Material provided START

Lemma filter_agree {A} (P Q : A → Prop) `{!∀ x, Decision (P x), !∀ x, Decision (Q x)}
    (l : list A) :
  (∀ x, x ∈ l → P x ↔ Q x) → filter P l = filter Q l.
Proof.
  induction l as [|x l IH]; intros Hagree; [reflexivity|].
  rewrite !filter_cons.
  rewrite IH by (intros y Hy; apply Hagree; by right).
  destruct (Hagree x) as [HPQ HQP]; [by left|].
  destruct (decide (P x)), (decide (Q x)); tauto || reflexivity.
Qed.

Lemma static_lookup_ext (actions1 actions2 : list string) :
  (∀ n, n ∈ known_actions → n ∈ actions1 ↔ n ∈ actions2) →
  static_lookup actions1 = static_lookup actions2.
Proof.
  intros Hsame. unfold static_lookup. apply filter_agree.
  intros d Hd. apply Hsame. rewrite <- known_actions_names.
  by apply list_elem_of_fmap_2.
Qed.

Lemma static_lookup_names (actions : list string) :
  name <$> static_lookup actions `sublist_of` known_actions.
Proof.
  rewrite <- known_actions_names. apply fmap_sublist, sublist_filter.
Qed.

Lemma known_actions_NoDup : NoDup known_actions.
Proof. compute_done. Qed.

Lemma static_lookup_named (actions : list string) (n : string) :
  n ∈ known_actions → n ∈ actions →
  ∃ d, named n (static_lookup actions) = [d] ∧ name d = n ∧
       caption d ≠ "" ∧ description d ≠ "".
Proof.
  intros Hknown Hin. unfold named, static_lookup.
  rewrite list_filter_filter. unfold descriptor_table.
  rewrite !filter_cons, filter_nil. cbn [name].
  set_unfold in Hknown.
  destruct Hknown as [->|[->|[->|[->|[]]]]];
    repeat case_decide;
    repeat match goal with H : _ = _ ∧ _ |- _ => destruct H as [H _] end;
    try discriminate;
    try (exfalso; match goal with H : ¬ _ |- _ => apply H; by split end);
    by eexists.
Qed.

Material provided END

> **Work task**:
Where the line with "repeat case_decide;" ends, your copy should end too; please return exactly the lines from the first line of the data through it.

> **Task result**:
Lemma filter_agree {A} (P Q : A → Prop) `{!∀ x, Decision (P x), !∀ x, Decision (Q x)}
    (l : list A) :
  (∀ x, x ∈ l → P x ↔ Q x) → filter P l = filter Q l.
Proof.
  induction l as [|x l IH]; intros Hagree; [reflexivity|].
  rewrite !filter_cons.
  rewrite IH by (intros y Hy; apply Hagree; by right).
  destruct (Hagree x) as [HPQ HQP]; [by left|].
  destruct (decide (P x)), (decide (Q x)); tauto || reflexivity.
Qed.

Lemma static_lookup_ext (actions1 actions2 : list string) :
  (∀ n, n ∈ known_actions → n ∈ actions1 ↔ n ∈ actions2) →
  static_lookup actions1 = static_lookup actions2.
Proof.
  intros Hsame. unfold static_lookup. apply filter_agree.
  intros d Hd. apply Hsame. rewrite <- known_actions_names.
  by apply list_elem_of_fmap_2.
Qed.

Lemma static_lookup_names (actions : list string) :
  name <$> static_lookup actions `sublist_of` known_actions.
Proof.
  rewrite <- known_actions_names. apply fmap_sublist, sublist_filter.
Qed.

Lemma known_actions_NoDup : NoDup known_actions.
Proof. compute_done. Qed.

Lemma static_lookup_named (actions : list string) (n : string) :
  n ∈ known_actions → n ∈ actions →
  ∃ d, named n (static_lookup actions) = [d] ∧ name d = n ∧
       caption d ≠ "" ∧ description d ≠ "".
Proof.
  intros Hknown Hin. unfold named, static_lookup.
  rewrite list_filter_filter. unfold descriptor_table.
  rewrite !filter_cons, filter_nil. cbn [name].
  set_unfold in Hknown.
  destruct Hknown as [->|[->|[->|[->|[]]]]];
    repeat case_decide;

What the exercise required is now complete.